Intimazione di pagamento.

L’intimazione di pagamento (art. 50 DPR 602/1973) è un avviso formale con cui l’ente di riscossione invita il contribuente a saldare il debito prima di avviare le esecuzioni forzate. Recentemente la Cassazione (sent. n. 6436/2025, Sez. trib.) ha chiarito che l’intimazione di pagamento è sempre impugnabile davanti alla Commissione tributaria, essendo assimilabile ad un avviso di mora (già previsto dall’art. 19, lett. e) del CPT). In particolare, la Suprema Corte ha affermato che l’intimazione di pagamento “non è meramente facoltativa, ma necessaria, pena la cristallizzazione dell’obbligazione”. Ciò significa che, se il contribuente intende eccepire situazioni estintive del debito (come la prescrizione tributaria) o qualunque vizio relativo al ruolo sottostante, deve impugnare anche l’intimazione di pagamento, altrimenti tali eccezioni saranno precluse. In altri termini, la mancata impugnazione dell’intimazione comporta l’inefficacia di qualsiasi causa di estinzione anteriore: il debito si consolida e non si possono far valere motivi di annullamento o prescrizione precedenti. La Cassazione ha quindi sancito che, a prescindere dalla denominazione, vanno considerati alla stregua di avvisi di mora gli atti che invitano al pagamento prima dell’esecuzione. Questo principio supera orientamenti precedenti e rafforza la tesi che ogni sollecito formale di pagamento ante pignoramento dev’essere impugnato autonomamente per tutelare il contribuente.

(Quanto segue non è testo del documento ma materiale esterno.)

(** X25.  [XClient.Close] empties the cache and closes every cached
    client: afterwards no address is cached, every client that was cached
    is closing, so that it is not available any more and registers no
    further call, and the clients that were not cached are as they were.
    It returns no error. *)
Theorem XClient_Close_closes_all (xc : XClient) (H : gmap ref (state C)) :
  let res := XClient_Close xc H in
  clients res.1.1 = ∅
  ∧ xclient.opt res.1.1 = xclient.opt xc
  ∧ res.2 = None
  ∧ (∀ a c σ, clients xc !! a = Some c → H !! c = Some σ →
       res.1.2 !! c = Some (Close σ).1
       ∧ IsAvailable (Close σ).1 = false)
  ∧ (∀ c, (∀ a, clients xc !! a ≠ Some c) → res.1.2 !! c = H !! c).
Proof.
  intros res. unfold res, XClient_Close, store.
  destruct (XClient_Close_loop (map_to_list (clients xc)) (clients xc) H)
    as [H1 H2].
  destruct (foldl _ _ _) as [clients' H'] eqn:Hf. cbn [fst snd] in *.
  cbn [clients xclient.opt]. split_and!; [|done..| |].
  - apply map_eq. intros k. rewrite H1, lookup_empty.
    destruct (decide _) as [|Hnin]; [done|].
    destruct (clients xc !! k) as [c|] eqn:Hc; [|done].
    exfalso. apply Hnin. apply list_elem_of_fmap. exists (k, c).
    split; [done|]. by apply elem_of_map_to_list.
  - intros a c σ Hc Hσ. split.
    + rewrite H2, Hσ. cbn [fmap option_fmap option_map].
      rewrite decide_True; [done|]. apply list_elem_of_fmap. exists (a, c).
      split; [done|]. by apply elem_of_map_to_list.
    + unfold IsAvailable. rewrite Close_closing. apply andb_false_r.
  - intros c Hc. rewrite H2. destruct (H !! c) as [σ|]; [|done].
    cbn [fmap option_fmap option_map]. f_equal.
    rewrite decide_False; [done|].
    intros [[a c'] [-> Hin%elem_of_map_to_list]]%list_elem_of_fmap.
    by apply (Hc a).
Qed.

End xclient_cache_clients.

Lemma registerMethods_registers_eligible_witness :
  is_Some (simpleRPC.registerMethods examples.is_exported
             (simpleRPC.Receiver_Methods examples.Foo_receiver) !! "Sum").
Proof.
  apply (proj2 (registerMethods_registers_eligible examples.is_exported
                  (simpleRPC.Receiver_Methods examples.Foo_receiver))
           examples.Sum_method examples.Foo_type examples.Args_type
           examples.int_pointer_type examples.error_type);
    [apply list_elem_of_further, list_elem_of_here|reflexivity..].
Defined.

Lemma Register_then_findService_witness :
  ∃ server',
    simpleRPC.Register examples.is_exported examples.Foo_receiver
      (simpleRPC.mkServer ∅)
    = Some (server', None)
    ∧ simpleRPC.Register examples.is_exported examples.Foo_receiver server'
      = Some (server', Some "rpc: service already defined:Foo").
Proof.
  eexists. split; [vm_compute; reflexivity|].
  eapply (Register_then_findService examples.is_exported
            examples.Foo_receiver (simpleRPC.mkServer ∅)).
  vm_compute. reflexivity.
Defined.

Lemma handleRequestWithTimeout_answers_once_witness :
  simpleRPC.handleRequestWithTimeout examples.ten_seconds
    examples.Foo_Sum_stream examples.Sum_request (10 * simpleRPC.Second) true
  = Some (codec.mkScripted
            (codec.incoming examples.Foo_Sum_stream)
            [(codec.mkHeader "Foo.Sum" 6
                "rpc server: request handle timeout expect within 10s",
              simpleRPC.invalidRequest)]
            None 0).
Proof.
  edestruct (handleRequestWithTimeout_answers_once examples.ten_seconds
               examples.Foo_Sum_stream examples.Sum_request
               examples.Sum_methodType (10 * simpleRPC.Second) true)
    as (_ & Htimeout & _); [reflexivity|].
  apply (Htimeout ltac:(unfold simpleRPC.Second; lia) eq_refl).
Defined.

Lemma serveCodec_dispatches_witness :
  simpleRPC.serveCodec_iter examples.Foo_server examples.Foo_Sum_stream
  = (codec.mkScripted [] [] None 0,
     Some (simpleRPC.mkRequest (codec.mkHeader "Foo.Sum" 6 "") (AnyInt 2)
             (AnyInt 0)
             (Some (simpleRPC.mkMethodType (λ a _, (a, None)) AnyNil
                      (AnyInt 0) 0))
             (simpleRPC.serviceMap examples.Foo_server !! "Foo")),
     true).
Proof.
  destruct (serveCodec_dispatches examples.Foo_server
              examples.Foo_Sum_stream
              (codec.mkScripted
                 [codec.mkItem (codec.zeroHeader, Some "type mismatch")
                               (AnyInt 2, None)] [] None 0)
              (codec.mkScripted [] [] None 0)
              (codec.mkHeader "Foo.Sum" 6 "")
              (simpleRPC.serviceMap examples.Foo_server !! "Foo")
              (simpleRPC.mkMethodType (λ a _, (a, None)) AnyNil (AnyInt 0) 0)
              (AnyInt 2) None) as [Hiter _]; [vm_compute; reflexivity..|].
  exact Hiter.
Defined.


Lemma dial_replaces_unavailable_witness :
  ∃ xc' H' Σ' res,
    xclient.dial examples.scripted_codec examples.ten_seconds
      examples.no_network true "tcp@a" examples.cached_xclient
      examples.closed_store examples.two_options
    = (xc', H', Σ', res)
    ∧ ∀ a, a ≠ "tcp@a" →
           xclient.clients xc' !! a
           = xclient.clients examples.cached_xclient !! a.
Proof.
  edestruct (dial_replaces_unavailable examples.scripted_codec
               examples.ten_seconds examples.no_network true "tcp@a"
               examples.cached_xclient examples.closed_store
               examples.two_options 0%nat)
    as (xc' & H' & Σ' & res & Hd & _ & _ & Hother & _);
    [vm_compute; reflexivity..|].
  by exists xc', H', Σ', res.
Defined.

Lemma XClient_Close_closes_all_witness :
  xclient.clients
    (xclient.XClient_Close examples.cached_xclient examples.open_store).1.1
  = ∅.
Proof.
  apply (XClient_Close_closes_all examples.cached_xclient
           examples.open_store).
Defined.

(** ** Dialing: the codec and the handshake *)
Section dial_handshake.
Import codec simpleRPC.
Context {C : Type} `{!Codec C}.
Context (new_codec : NewCodecFunc → Conn → C).

Lemma NewCodecFuncMap_lookup (t : Type_) :
  NewCodecFuncMap !! t = if decide (t = GobType) then Some NewGobCodec else None.
Proof.
  unfold NewCodecFuncMap. destruct (decide (t = GobType)) as [->|Hne].
  - apply lookup_insert_eq.
  - by rewrite lookup_insert_ne, lookup_empty.
Qed.

(** The option [parseOptions] returns is in the store. *)
Lemma parseOptions_lookup (Σ Σ1 : gmap ref Option) opts (o : ref) :
  Σ !! DefaultOption = Some DefaultOption_value →
  (∀ o, Some o ∈ opts → is_Some (Σ !! o)) →
  parseOptions opts Σ = (Σ1, inl o) →
  Σ1 !! o = Some (deref Σ1 o).
Proof.
  intros HD Hwf Hp.
  assert (is_Some (Σ1 !! o)) as [v Hv]; [|by unfold deref; rewrite Hv].
  revert Hp. destruct opts as [|[o'|] rest].
  - intros [= <- <-]. by eexists.
  - destruct rest as [|x rest]; [|done].
    destruct (Hwf o') as [v Hv]; [apply list_elem_of_here|].
    rewrite (parseOptions_single _ _ _ HD Hv). intros [= <- <-].
    rewrite lookup_insert_eq. by eexists.
  - intros [= <- <-]. by eexists.
Qed.

(** X26.  Only the gob codec can be used.  For an option that names a
    codec other than the gob codec (such as the JSON type the package
    declares), [Dial] fails with the error [invalid codec type <type>]:
    it writes nothing on the connection and closes it, and the option is
    left as [parseOptions] made it.  A server would refuse such an option
    as well. *)
Theorem Dial_unsupported_codec (conn : Conn) (o : ref) (v : Option)
    (Σ : gmap ref Option)
    (HD : Σ !! DefaultOption = Some DefaultOption_value)
    (Hv : Σ !! o = Some v)
    (Hnamed : Option_CodecType v ≠ "")
    (Hgob : Option_CodecType v ≠ GobType) :
  Dial new_codec (inl conn) [Some o] Σ
  = (Some (conn_Close conn), <[o := parsed v]> Σ,
     inr ("invalid codec type " +:+ Option_CodecType v))
  ∧ written (conn_Close conn) = written conn
  ∧ ServeConn_handshake (parsed v, None) = Rejected.
Proof.
  assert (Hp : Option_CodecType (parsed v) = Option_CodecType v).
  { unfold parsed. cbn [Option_CodecType].
    by rewrite bool_decide_eq_false_2 by done. }
  split_and!; [|done|].
  - unfold Dial. rewrite (parseOptions_single _ _ _ HD Hv).
    assert (Hd : deref (<[o := parsed v]> Σ) o = parsed v)
      by (unfold deref; by rewrite lookup_insert_eq).
    unfold NewClient. rewrite Hd, Hp, NewCodecFuncMap_lookup.
    by rewrite decide_False by done.
  - unfold ServeConn_handshake.
    rewrite bool_decide_eq_false_2 by (by intros ?).
    rewrite Hp, NewCodecFuncMap_lookup. by rewrite decide_False by done.
Qed.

Atti esecutivi: ipoteca e fermo.

Gli atti di riscossione coattiva (art. 19 lett. e-bis, e-ter) comprendono altresì l’iscrizione di ipoteca sugli immobili (ex art. 77 DPR 602/1973) e il fermo amministrativo di beni mobili registrati (art. 86 DPR 602/1973). Tali atti sono impugnabili autonomamente (e spesso lo sono in combinazione con la cartella). In tal caso il ricorso si basa non solo sui vizi del ruolo/cartella, ma anche sulla illegittimità specifica della misura cautelare (ad es. carenze nell’iscrizione, violazione di termini, mancata notifica delle somme, difetti di motivazione, ecc.). È opportuno ricordare che le formalità di esecuzione debbono rispettare i principi di proporzionalità e diligenza: ad esempio, l’ipoteca deve essere limitata all’imponibile controverso, non eccedere l’importo dovuto, e deve seguire l’eventuale contenzioso pendente. Se il contribuente ha già impugnato l’avviso o la cartella su cui si fonda l’iscrizione ipotecaria, in genere non può riproporre le stesse questioni ma può verificare l’anteriorità dei pagamenti o eventuali cause estintive sopravvenute.

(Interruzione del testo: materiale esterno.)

(** * CFPS Weather & NOTAM Fetcher: a shallow embedding of CFPS_WEATHER_NOTAM.PY

    The script asks the NAV CANADA CFPS endpoint for the reports of each
    airport code, buckets the returned records by their [type] field,
    joins the METAR, TAF and NOTAM texts and shows one row per airport.

    Python values that travel through the script are JSON values; Python
    exceptions are an explicit error type threaded by a small error monad;
    the Streamlit calls are recorded as a log of events.  The JSON decoder,
    the network, the pandas readers and writer and the Unicode-aware
    [str.upper] and [str.strip] are library code: the script is modelled
    over arbitrary ones (Section variables); a reference decoder and ASCII
    versions of the two str methods are given so that the examples run on
    concrete texts. *)

From Stdlib Require Import List String Ascii ZArith QArith Bool Lia Permutation.
Import ListNotations.
Close Scope Q_scope.
Open Scope string_scope.
Open Scope list_scope.

(** ** JSON values, as json.loads builds them

    A JSON object becomes a dict: an association list whose lookup takes the
    first binding of a key (decoders return objects without repeated keys).
    A float is represented by its exact value; NaN and the infinities, which
    JSON proper does not have, are left out. *)

#[local] Unset Elimination Schemes.
Inductive json : Type :=
| JNull
| JBool (b : bool)
| JInt (z : Z)
| JFloat (q : Q)
| JStr (s : string)
| JList (l : list json)
| JDict (kv : list (string * json)).
#[local] Set Elimination Schemes.

(** ** Exceptions and the error monad *)

Inductive exn : Type :=
| ConnectionError                (* requests.get could not obtain a response *)
| HTTPError (status : Z)         (* response.raise_for_status *)
| JSONDecodeError                (* json.loads / response.json *)
| KeyError (k : json)            (* d[k] on a dict without k *)
| TypeError                      (* wrong kind of operand *)
| AttributeError                 (* method missing on the value *)
| ReadError.                     (* pandas could not read the upload *)

Inductive res (A : Type) : Type :=
| Ok (a : A)
| Raise (e : exn).
Arguments Ok {A} a.
Arguments Raise {A} e.

Definition bind {A B : Type} (m : res A) (f : A -> res B) : res B :=
  match m with
  | Ok a => f a
  | Raise e => Raise e
  end.

Notation "x <- m ;; k" := (bind m (fun x => k))
  (at level 61, m at next level, right associativity).

(** [try: m except: h] of Python, with a bare [except] clause. *)
Definition try_except {A : Type} (m : res A) (h : res A) : res A :=
  match m with
  | Ok a => Ok a
  | Raise _ => h
  end.

Definition succeeded {A : Type} (m : res A) : bool :=
  match m with Ok _ => true | Raise _ => false end.

Fixpoint mapM {A B : Type} (f : A -> res B) (l : list A) : res (list B) :=
  match l with
  | [] => Ok []
  | a :: l' => b <- f a ;; bs <- mapM f l' ;; Ok (b :: bs)
  end.

Fixpoint assoc (k : string) (kv : list (string * json)) : option json :=
  match kv with
  | [] => None
  | (k', v) :: kv' => if String.eqb k' k then Some v else assoc k kv'
  end.

(** [v[k]] for a string subscript [k]. *)
Definition py_getitem (v : json) (k : string) : res json :=
  match v with
  | JDict kv =>
      match assoc k kv with
      | Some x => Ok x
      | None => Raise (KeyError (JStr k))
      end
  | _ => Raise TypeError
  end.

(** [v.get(k, default)]: only dicts have the method. *)
Definition py_get (v : json) (k : string) (default : json) : res json :=
  match v with
  | JDict kv =>
      match assoc k kv with
      | Some x => Ok x
      | None => Ok default
      end
  | _ => Raise AttributeError
  end.

Fixpoint chars (s : string) : list json :=
  match s with
  | EmptyString => []
  | String c s' => JStr (String c EmptyString) :: chars s'
  end.

(** The sequence a [for] loop runs over. *)
Definition py_iter (v : json) : res (list json) :=
  match v with
  | JList l => Ok l
  | JDict kv => Ok (map (fun p => JStr (fst p)) kv)
  | JStr s => Ok (chars s)
  | _ => Raise TypeError
  end.

Definition as_str (v : json) : res string :=
  match v with
  | JStr s => Ok s
  | _ => Raise TypeError
  end.

(** [sep.join(l)]: every element has to be a str. *)
Definition py_join (sep : string) (l : list json) : res string :=
  ss <- mapM as_str l ;; Ok (String.concat sep ss).

(** ** Dict keys: hashing and equality

    Lists and dicts are unhashable.  Among hashable values Python compares
    numbers by value ([True == 1 == 1.0]); strings and [None] are equal only
    to themselves. *)

Definition hashable (v : json) : bool :=
  match v with
  | JList _ | JDict _ => false
  | _ => true
  end.

Definition num_of (v : json) : option Q :=
  match v with
  | JBool b => Some (if b then 1%Q else 0%Q)
  | JInt z => Some (inject_Z z)
  | JFloat q => Some q
  | _ => None
  end.

Definition key_eqb (a b : json) : bool :=
  match a, b with
  | JNull, JNull => true
  | JStr s, JStr t => String.eqb s t
  | _, _ =>
      match num_of a, num_of b with
      | Some p, Some q => Qeq_bool p q
      | _, _ => false
      end
  end.

(** The dict [organized]: bindings in insertion order, keys pairwise
    different under [key_eqb]. *)
Definition organized_t : Type := list (json * list json).

Fixpoint dict_get (k : json) (d : organized_t) : option (list json) :=
  match d with
  | [] => None
  | (k', b) :: d' => if key_eqb k' k then Some b else dict_get k d'
  end.

Definition dict_contains (k : json) (d : organized_t) : bool :=
  match dict_get k d with Some _ => true | None => false end.

(** [d[k] = b]: the binding of an equal key is overwritten in place, a new
    key goes to the end. *)
Fixpoint dict_set (k : json) (b : list json) (d : organized_t) : organized_t :=
  match d with
  | [] => [(k, b)]
  | (k', b') :: d' =>
      if key_eqb k' k then (k', b) :: d' else (k', b') :: dict_set k b d'
  end.

(** [d.get(k, [])]. *)
Definition dict_get_default (k : json) (d : organized_t) : list json :=
  match dict_get k d with Some b => b | None => [] end.

(** ** get_cfps_data: the bucketing loop (lines 35-41) *)

(** One turn of [for item in data["data"]]. *)
Definition organize_step (organized : organized_t) (item : json)
  : res organized_t :=
  typ <- py_getitem item "type" ;;
  if hashable typ then
    let organized1 :=
      if negb (dict_contains typ organized)
      then dict_set typ [] organized
      else organized in
    match dict_get typ organized1 with
    | Some bucket => Ok (dict_set typ (bucket ++ [item]) organized1)
    | None => Raise (KeyError typ)
    end
  else Raise TypeError.

Fixpoint organize_loop (items : list json) (organized : organized_t)
  : res organized_t :=
  match items with
  | [] => Ok organized
  | item :: rest =>
      organized' <- organize_step organized item ;;
      organize_loop rest organized'
  end.

Definition organize (items : list json) : res organized_t :=
  organize_loop items [].

(** ** str methods used by the script *)

Definition nl : string := String "010" EmptyString.

(** [str.upper] and [str.strip] on ASCII text, where they touch the letters
    a to z and the whitespace below only; the examples use them on such
    text.  On other text Python follows the Unicode tables. *)

Definition upper_char (c : ascii) : ascii :=
  let n := nat_of_ascii c in
  if (97 <=? n)%nat && (n <=? 122)%nat then ascii_of_nat (n - 32) else c.

Fixpoint ascii_upper (s : string) : string :=
  match s with
  | EmptyString => EmptyString
  | String c s' => String (upper_char c) (ascii_upper s')
  end.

Impugnazione del diniego di autotutela e altri atti finali

L’art. 19, comma 1 lett. g-bis e g-ter include espressamente tra gli atti impugnabili il diniego (espresso o tacito) di istanza di autotutela che rientri nei casi previsti dall’art. 10-quater e 10-quinquies della L. 27 luglio 2000, n. 212 (Statuto del contribuente). L’autotutela tributaria è l’istituto per cui l’Amministrazione può o deve correggere d’ufficio errori o illegittimità nei propri atti. L’art. 10-quater impone infatti all’Agenzia delle Entrate di esercitare obbligatoriamente il potere di autotutela non appena rilevi illegittimità nei presupposti di legge dell’avviso di accertamento (ad es. doppia imposizione, pagamenti già avvenuti, errori materiali). L’art. 10-quinquies, invece, disciplina l’autotutela facoltativa su istanza del contribuente, presupponendo che l’Amministrazione possa sanare errori (ad es. aliquote applicate in modo non previsto, omissioni, ecc.) se il contribuente ne fa richiesta entro i termini di legge. Quando il contribuente presenta una istanza di autotutela (rectius: di rimborso o di cancellazione del tributo) e l’Agenzia la respinge o non risponde nei termini, quel diniego può essere impugnato in giudizio tributario. Il termine per proporre il ricorso decorre dall’atto espresso o dal silenzio (dopo 90 giorni dalla domanda) e, come per altri ricorsi, è di 60 giorni dalla notifica del diniego espresso (o dal compimento del termine del silenzio).

Sul piano pratico, il rilievo del diniego di autotutela in giudizio implica che il giudice verifichi esclusivamente i vizi del diniego stesso (ad es. eccesso di potere, difetto di istruttoria, violazione di legge nello svolgimento del procedimento) e non entri nel merito della pretesa originaria. Se l’atto di accertamento originario non è più impugnabile per altri motivi, si discute solo se il diniego di autotutela sia illegittimo. A questo proposito, la Corte di Cassazione del 25 gennaio 2024 (ordinanza n. 2437) ha ricordato che il sindacato giurisdizionale sul diniego di autotutela può riguardare “soltanto eventuali profili di illegittimità del rifiuto” (art. 10 dello Statuto) e non estendere il giudice oltre il perimetro della pretesa gravata dal diniego. In altri termini, il diniego di autotutela non si presta a un giudizio di merito sul tributo stesso, bensì a un controllo di legittimità della decisione amministrativa.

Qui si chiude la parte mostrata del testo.